Segment Open

(* ===== verification/SmbRegs.v ===== *)
(** * Registers and constants of the charger chip

    The [#define]s and enumerations of
    [kernel/drivers/power/smb1360-charger-fg.c] that the model of the driver
    uses, with the values the macros [BIT] and [SMB1360_MASK] give them. *)

From Stdlib Require Import ZArith.
Open Scope Z_scope.

Definition CFG_BATT_CHG_REG : Z := 0.  (* 0x00 *)
Definition CHG_ITERM_MASK : Z := 7.  (* SMB1360_MASK(2, 0) *)
Definition CHG_ITERM_25MA : Z := 0.  (* 0x0 *)
Definition CHG_ITERM_200MA : Z := 7.  (* 0x7 *)
Definition RECHG_MV_MASK : Z := 96.  (* SMB1360_MASK(6, 5) *)
Definition RECHG_MV_SHIFT : Z := 5.
Definition OTG_CURRENT_MASK : Z := 24.  (* SMB1360_MASK(4, 3) *)
Definition OTG_CURRENT_SHIFT : Z := 3.
Definition CFG_BATT_CHG_ICL_REG : Z := 5.  (* 0x05 *)
Definition AC_INPUT_ICL_PIN_BIT : Z := 128.  (* BIT(7) *)
Definition AC_INPUT_PIN_HIGH_BIT : Z := 64.  (* BIT(6) *)
Definition RESET_STATE_USB_500 : Z := 32.  (* BIT(5) *)
Definition INPUT_CURR_LIM_MASK : Z := 15.  (* SMB1360_MASK(3, 0) *)
Definition INPUT_CURR_LIM_300MA : Z := 0.  (* 0x0 *)
Definition CFG_GLITCH_FLT_REG : Z := 6.  (* 0x06 *)
Definition AICL_ENABLED_BIT : Z := 1.  (* BIT(0) *)
Definition INPUT_UV_GLITCH_FLT_20MS_BIT : Z := 128.  (* BIT(7) *)
Definition CFG_CHG_MISC_REG : Z := 7.  (* 0x7 *)
Definition CHG_EN_BY_PIN_BIT : Z := 128.  (* BIT(7) *)
Definition CHG_EN_ACTIVE_LOW_BIT : Z := 64.  (* BIT(6) *)
Definition PRE_TO_FAST_REQ_CMD_BIT : Z := 32.  (* BIT(5) *)
Definition CHG_CURR_TERM_DIS_BIT : Z := 8.  (* BIT(3) *)
Definition CFG_AUTO_RECHG_DIS_BIT : Z := 4.  (* BIT(2) *)
Definition CFG_CHG_INHIBIT_EN_BIT : Z := 1.  (* BIT(0) *)
Definition CFG_CHG_FUNC_CTRL_REG : Z := 8.  (* 0x08 *)
Definition CHG_RECHG_THRESH_FG_SRC_BIT : Z := 2.  (* BIT(1) *)
Definition CFG_STAT_CTRL_REG : Z := 9.  (* 0x09 *)
Definition CHG_STAT_IRQ_ONLY_BIT : Z := 16.  (* BIT(4) *)
Definition CHG_TEMP_CHG_ERR_BLINK_BIT : Z := 8.  (* BIT(3) *)
Definition CHG_STAT_ACTIVE_HIGH_BIT : Z := 2.  (* BIT(1) *)
Definition CHG_STAT_DISABLE_BIT : Z := 1.  (* BIT(0) *)
Definition CFG_SFY_TIMER_CTRL_REG : Z := 10.  (* 0x0A *)
Definition SAFETY_TIME_DISABLE_BIT : Z := 32.  (* BIT(5) *)
Definition SAFETY_TIME_MINUTES_SHIFT : Z := 2.
Definition SAFETY_TIME_MINUTES_MASK : Z := 12.  (* SMB1360_MASK(3, 2) *)
Definition CFG_BATT_MISSING_REG : Z := 13.  (* 0x0D *)
Definition BATT_MISSING_SRC_THERM_BIT : Z := 2.  (* BIT(1) *)
Definition CFG_FG_BATT_CTRL_REG : Z := 14.  (* 0x0E *)
Definition CFG_FG_OTP_BACK_UP_ENABLE : Z := 128.  (* BIT(7) *)
Definition BATT_ID_ENABLED_BIT : Z := 32.  (* BIT(5) *)
Definition CHG_BATT_ID_FAIL : Z := 16.  (* BIT(4) *)
Definition BATT_PROFILE_SELECT_MASK : Z := 15.  (* SMB1360_MASK(3, 0) *)
Definition BATT_PROFILEA_MASK : Z := 0.  (* 0x0 *)
Definition BATT_PROFILEB_MASK : Z := 15.  (* 0xF *)
Definition IRQ_CFG_REG : Z := 15.  (* 0x0F *)
Definition IRQ_BAT_HOT_COLD_HARD_BIT : Z := 128.  (* BIT(7) *)
Definition IRQ_BAT_HOT_COLD_SOFT_BIT : Z := 64.  (* BIT(6) *)
Definition IRQ_DCIN_UV_BIT : Z := 4.  (* BIT(2) *)
Definition IRQ_AICL_DONE_BIT : Z := 2.  (* BIT(1) *)
Definition IRQ_INTERNAL_TEMPERATURE_BIT : Z := 1.  (* BIT(0) *)
Definition IRQ2_CFG_REG : Z := 16.  (* 0x10 *)
Definition IRQ2_SAFETY_TIMER_BIT : Z := 128.  (* BIT(7) *)
Definition IRQ2_CHG_ERR_BIT : Z := 64.  (* BIT(6) *)
Definition IRQ2_CHG_PHASE_CHANGE_BIT : Z := 16.  (* BIT(4) *)
Definition IRQ2_POWER_OK_BIT : Z := 4.  (* BIT(2) *)
Definition IRQ2_BATT_MISSING_BIT : Z := 2.  (* BIT(1) *)
Definition IRQ2_VBAT_LOW_BIT : Z := 1.  (* BIT(0) *)
Definition IRQ3_CFG_REG : Z := 17.  (* 0x11 *)
Definition IRQ3_SOC_CHANGE_BIT : Z := 16.  (* BIT(4) *)
Definition IRQ3_SOC_MIN_BIT : Z := 8.  (* BIT(3) *)
Definition IRQ3_SOC_MAX_BIT : Z := 4.  (* BIT(2) *)
Definition IRQ3_SOC_EMPTY_BIT : Z := 2.  (* BIT(1) *)
Definition IRQ3_SOC_FULL_BIT : Z := 1.  (* BIT(0) *)
Definition CHG_CURRENT_REG : Z := 19.  (* 0x13 *)
Definition FASTCHG_CURR_MASK : Z := 28.  (* SMB1360_MASK(4, 2) *)
Definition FASTCHG_CURR_SHIFT : Z := 2.
Definition CHG_CMP_CFG : Z := 20.  (* 0x14 *)
Definition JEITA_COMP_CURR_MASK : Z := 15.  (* SMB1360_MASK(3, 0) *)
Definition JEITA_COMP_EN_MASK : Z := 240.  (* SMB1360_MASK(7, 4) *)
Definition JEITA_COMP_EN_BIT : Z := 240.  (* SMB1360_MASK(7, 4) *)
Definition BATT_CHG_FLT_VTG_REG : Z := 21.  (* 0x15 *)
Definition VFLOAT_MASK : Z := 127.  (* SMB1360_MASK(6, 0) *)
Definition CFG_FVC_REG : Z := 22.  (* 0x16 *)
Definition FLT_VTG_COMP_MASK : Z := 127.  (* SMB1360_MASK(6, 0) *)
Definition SHDN_CTRL_REG : Z := 26.  (* 0x1A *)
Definition SHDN_CMD_USE_BIT : Z := 2.  (* BIT(1) *)
Definition SHDN_CMD_POLARITY_BIT : Z := 4.  (* BIT(2) *)
Definition CURRENT_GAIN_LSB_REG : Z := 29.  (* 0x1D *)
Definition CURRENT_GAIN_MSB_REG : Z := 30.  (* 0x1E *)
Definition CMD_I2C_REG : Z := 64.  (* 0x40 *)
Definition ALLOW_VOLATILE_BIT : Z := 64.  (* BIT(6) *)
Definition FG_ACCESS_ENABLED_BIT : Z := 32.  (* BIT(5) *)
Definition FG_RESET_BIT : Z := 16.  (* BIT(4) *)
Definition CYCLE_STRETCH_CLEAR_BIT : Z := 8.  (* BIT(3) *)
Definition CMD_IL_REG : Z := 65.  (* 0x41 *)
Definition USB_CTRL_MASK : Z := 3.  (* SMB1360_MASK(1 , 0) *)
Definition USB_100_BIT : Z := 1.  (* 0x01 *)
Definition USB_500_BIT : Z := 0.  (* 0x00 *)
Definition USB_AC_BIT : Z := 2.  (* 0x02 *)
Definition SHDN_CMD_BIT : Z := 128.  (* BIT(7) *)
Definition CMD_CHG_REG : Z := 66.  (* 0x42 *)
Definition CMD_CHG_EN : Z := 2.  (* BIT(1) *)
Definition CMD_OTG_EN_BIT : Z := 1.  (* BIT(0) *)
Definition STATUS_1_REG : Z := 72.  (* 0x48 *)
Definition AICL_CURRENT_STATUS_MASK : Z := 127.  (* SMB1360_MASK(6, 0) *)
Definition AICL_LIMIT_1500MA : Z := 15.  (* 0xF *)
Definition STATUS_3_REG : Z := 75.  (* 0x4B *)
Definition CHG_HOLD_OFF_BIT : Z := 8.  (* BIT(3) *)
Definition CHG_TYPE_MASK : Z := 6.  (* SMB1360_MASK(2, 1) *)
Definition CHG_TYPE_SHIFT : Z := 1.
Definition BATT_NOT_CHG_VAL : Z := 0.  (* 0x0 *)
Definition BATT_PRE_CHG_VAL : Z := 1.  (* 0x1 *)
Definition BATT_FAST_CHG_VAL : Z := 2.  (* 0x2 *)
Definition BATT_TAPER_CHG_VAL : Z := 3.  (* 0x3 *)
Definition CHG_EN_BIT : Z := 1.  (* BIT(0) *)
Definition STATUS_4_REG : Z := 76.  (* 0x4C *)
Definition CYCLE_STRETCH_ACTIVE_BIT : Z := 32.  (* BIT(5) *)
Definition REVISION_CTRL_REG : Z := 79.  (* 0x4F *)
Definition DEVICE_REV_MASK : Z := 15.  (* SMB1360_MASK(3, 0) *)
Definition IRQ_A_REG : Z := 80.  (* 0x50 *)
Definition IRQ_A_HOT_HARD_BIT : Z := 64.  (* BIT(6) *)
Definition IRQ_A_COLD_HARD_BIT : Z := 16.  (* BIT(4) *)
Definition IRQ_A_HOT_SOFT_BIT : Z := 4.  (* BIT(2) *)
Definition IRQ_A_COLD_SOFT_BIT : Z := 1.  (* BIT(0) *)
Definition IRQ_B_REG : Z := 81.  (* 0x51 *)
Definition IRQ_B_BATT_TERMINAL_BIT : Z := 64.  (* BIT(6) *)
Definition IRQ_B_BATT_MISSING_BIT : Z := 16.  (* BIT(4) *)
Definition IRQ_C_REG : Z := 82.  (* 0x52 *)
Definition IRQ_C_CHG_TERM : Z := 1.  (* BIT(0) *)
Definition IRQ_D_REG : Z := 83.  (* 0x53 *)
Definition IRQ_E_REG : Z := 84.  (* 0x54 *)
Definition IRQ_E_USBIN_UV_BIT : Z := 1.  (* BIT(0) *)
Definition IRQ_F_REG : Z := 85.  (* 0x55 *)
Definition IRQ_G_REG : Z := 86.  (* 0x56 *)
Definition IRQ_H_REG : Z := 87.  (* 0x57 *)
Definition IRQ_I_REG : Z := 88.  (* 0x58 *)
Definition FG_ACCESS_ALLOWED_BIT : Z := 1.  (* BIT(0) *)
Definition SOC_MAX_REG : Z := 36.  (* 0x24 *)
Definition SOC_MIN_REG : Z := 37.  (* 0x25 *)
Definition VTG_EMPTY_REG : Z := 38.  (* 0x26 *)
Definition SOC_DELTA_REG : Z := 40.  (* 0x28 *)
Definition JEITA_SOFT_COLD_REG : Z := 41.  (* 0x29 *)
Definition JEITA_SOFT_HOT_REG : Z := 42.  (* 0x2A *)
Definition VTG_MIN_REG : Z := 43.  (* 0x2B *)
Definition SHDW_FG_ESR_ACTUAL : Z := 32.  (* 0x20 *)
Definition SHDW_FG_BATT_STATUS : Z := 96.  (* 0x60 *)
Definition BATTERY_PROFILE_BIT : Z := 1.  (* BIT(0) *)
Definition SHDW_FG_MSYS_SOC : Z := 97.  (* 0x61 *)
Definition SHDW_FG_CAPACITY : Z := 98.  (* 0x62 *)
Definition SHDW_FG_VTG_NOW : Z := 105.  (* 0x69 *)
Definition SHDW_FG_CURR_NOW : Z := 107.  (* 0x6B *)
Definition SHDW_FG_BATT_TEMP : Z := 109.  (* 0x6D *)
Definition VOLTAGE_PREDICTED_REG : Z := 128.  (* 0x80 *)
Definition CC_TO_SOC_COEFF : Z := 186.  (* 0xBA *)
Definition NOMINAL_CAPACITY_REG : Z := 188.  (* 0xBC *)
Definition ACTUAL_CAPACITY_REG : Z := 190.  (* 0xBE *)
Definition FG_AUTO_RECHARGE_SOC : Z := 210.  (* 0xD2 *)
Definition FG_SYS_CUTOFF_V_REG : Z := 211.  (* 0xD3 *)
Definition FG_CC_TO_CV_V_REG : Z := 213.  (* 0xD5 *)
Definition FG_ITERM_REG : Z := 217.  (* 0xD9 *)
Definition FG_THERM_C1_COEFF_REG : Z := 219.  (* 0xDB *)
Definition FG_IBATT_STANDBY_REG : Z := 207.  (* 0xCF *)
Definition FG_I2C_CFG_MASK : Z := 6.  (* SMB1360_MASK(2, 1) *)
Definition FG_CFG_I2C_ADDR : Z := 2.  (* 0x2 *)
Definition FG_PROFILE_A_ADDR : Z := 4.  (* 0x4 *)
Definition FG_PROFILE_B_ADDR : Z := 6.  (* 0x6 *)
Definition CURRENT_100_MA : Z := 100.
Definition CURRENT_500_MA : Z := 500.
Definition MAX_8_BITS : Z := 255.
Definition JEITA_WORK_MS : Z := 3000.
Definition FG_RESET_THRESHOLD_MV : Z := 15.
Definition SMB1360_REV_1 : Z := 1.  (* 0x01 *)
Definition WRKRND_FG_CONFIG_FAIL : Z := 1.  (* BIT(0) *)
Definition WRKRND_BATT_DET_FAIL : Z := 2.  (* BIT(1) *)
Definition WRKRND_USB100_FAIL : Z := 4.  (* BIT(2) *)
Definition WRKRND_HARD_JEITA : Z := 8.  (* BIT(3) *)
Definition USER : Z := 1.  (* BIT(0) *)
Definition PARALLEL_USER : Z := 1.  (* BIT(0) *)
Definition PARALLEL_CURRENT : Z := 2.  (* BIT(1) *)
Definition PARALLEL_JEITA_SOFT : Z := 4.  (* BIT(2) *)
Definition PARALLEL_JEITA_HARD : Z := 8.  (* BIT(3) *)
Definition PARALLEL_EOC : Z := 16.  (* BIT(4) *)
Definition FG_ACCESS_CFG : Z := 1.  (* 0x1 *)
Definition FG_ACCESS_PROFILE_A : Z := 2.  (* 0x2 *)
Definition FG_ACCESS_PROFILE_B : Z := 3.  (* 0x3 *)
Definition BATTERY_PROFILE_A : Z := 0.
Definition BATTERY_PROFILE_B : Z := 1.
Definition BATTERY_PROFILE_MAX : Z := 2.
Definition EXPONENT_MASK : Z := 63488.  (* 0xF800 *)
Definition MANTISSA_MASK : Z := 1023.  (* 0x3FF *)
Definition SIGN_MASK : Z := 1024.  (* 0x400 *)
Definition EXPONENT_SHIFT : Z := 11.
Definition SIGN_SHIFT : Z := 10.
Definition MICRO_UNIT : Z := 1000000.  (* 1000000ULL *)
Definition MAX_MANTISSA : Z := 1023000000.  (* (1023 * 1000000ULL) *)
Definition TRIM_1C_REG : Z := 28.  (* 0x1C *)
Definition CHECK_USB100_GOOD_BIT : Z := 64.  (* BIT(6) *)
Definition MIN_FLOAT_MV : Z := 3460.
Definition MAX_FLOAT_MV : Z := 4730.
Definition VFLOAT_STEP_MV : Z := 10.
Definition MIN_RECHG_MV : Z := 50.
Definition MAX_RECHG_MV : Z := 300.
Definition IRQ_LATCHED_MASK : Z := 2.  (* 0x02 *)
Definition IRQ_STATUS_MASK : Z := 1.  (* 0x01 *)
Definition BATT_ID_LATCHED_MASK : Z := 8.  (* 0x08 *)
Definition BATT_ID_STATUS_MASK : Z := 7.  (* 0x07 *)
Definition BITS_PER_IRQ : Z := 2.
Definition LAST_CNFG_REG : Z := 23.  (* 0x17 *)
Definition FIRST_CMD_REG : Z := 64.  (* 0x40 *)
Definition LAST_CMD_REG : Z := 66.  (* 0x42 *)
Definition FIRST_STATUS_REG : Z := 72.  (* 0x48 *)
Definition LAST_STATUS_REG : Z := 75.  (* 0x4B *)
Definition FIRST_IRQ_REG : Z := 80.  (* 0x50 *)
Definition LAST_IRQ_REG : Z := 88.  (* 0x58 *)
Definition FIRST_FG_CFG_REG : Z := 32.  (* 0x20 *)
Definition LAST_FG_CFG_REG : Z := 47.  (* 0x2F *)
Definition FIRST_FG_SHDW_REG : Z := 96.  (* 0x60 *)
Definition LAST_FG_SHDW_REG : Z := 111.  (* 0x6F *)
Definition FG_SCRATCH_PAD_MAX : Z := 93.
Definition FG_SCRATCH_PAD_BASE_REG : Z := 128.  (* 0x80 *)
Definition SMB1360_I2C_READ_LENGTH : Z := 32.
Definition MAX_PARALLEL_CURRENT : Z := 540.

(** ** Tables *)

Definition otg_curr_ma : list Z := (350 :: 550 :: 950 :: 1500 :: nil)%list.
Definition chg_time : list Z := (192 :: 384 :: 768 :: 1536 :: nil)%list.
Definition input_current_limit : list Z :=
  (300 :: 400 :: 450 :: 500 :: 600 :: 700 :: 800 :: 850 :: 900 ::
   950 :: 1000 :: 1100 :: 1200 :: 1300 :: 1400 :: 1500 :: nil)%list.
Definition fastchg_current : list Z := (450 :: 600 :: 750 :: 900 :: 1050 :: 1200 :: 1350 :: 1500 :: nil)%list.

(** ** Errors and power supply constants of the kernel *)

Definition EBUSY : Z := 16.
Definition EAGAIN : Z := 11.
Definition POWER_SUPPLY_STATUS_UNKNOWN : Z := 0.
Definition POWER_SUPPLY_STATUS_CHARGING : Z := 1.
Definition POWER_SUPPLY_STATUS_DISCHARGING : Z := 2.
Definition POWER_SUPPLY_STATUS_NOT_CHARGING : Z := 3.
Definition POWER_SUPPLY_STATUS_FULL : Z := 4.
Definition POWER_SUPPLY_CHARGE_TYPE_UNKNOWN : Z := 0.
Definition POWER_SUPPLY_CHARGE_TYPE_NONE : Z := 1.
Definition POWER_SUPPLY_CHARGE_TYPE_TRICKLE : Z := 2.
Definition POWER_SUPPLY_CHARGE_TYPE_FAST : Z := 3.
Definition POWER_SUPPLY_HEALTH_GOOD : Z := 1.
Definition POWER_SUPPLY_HEALTH_OVERHEAT : Z := 2.
Definition POWER_SUPPLY_HEALTH_COLD : Z := 6.
Definition POWER_SUPPLY_HEALTH_WARM : Z := 8.
Definition POWER_SUPPLY_HEALTH_COOL : Z := 9.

Segment Closed

* [PROBLEM TO SOLVE]
Please, from the material above, copy only the lines from the line with "Definition CHG_STAT_IRQ_ONLY_BIT : Z" up to and including the line with "Definition CFG_FG_BATT_CTRL_REG : Z", exactly as written.

* [ANSWER FOR THIS EXERCISE]
Definition CHG_STAT_IRQ_ONLY_BIT : Z := 16.  (* BIT(4) *)
Definition CHG_TEMP_CHG_ERR_BLINK_BIT : Z := 8.  (* BIT(3) *)
Definition CHG_STAT_ACTIVE_HIGH_BIT : Z := 2.  (* BIT(1) *)
Definition CHG_STAT_DISABLE_BIT : Z := 1.  (* BIT(0) *)
Definition CFG_SFY_TIMER_CTRL_REG : Z := 10.  (* 0x0A *)
Definition SAFETY_TIME_DISABLE_BIT : Z := 32.  (* BIT(5) *)
Definition SAFETY_TIME_MINUTES_SHIFT : Z := 2.
Definition SAFETY_TIME_MINUTES_MASK : Z := 12.  (* SMB1360_MASK(3, 2) *)
Definition CFG_BATT_MISSING_REG : Z := 13.  (* 0x0D *)
Definition BATT_MISSING_SRC_THERM_BIT : Z := 2.  (* BIT(1) *)
Definition CFG_FG_BATT_CTRL_REG : Z := 14.  (* 0x0E *)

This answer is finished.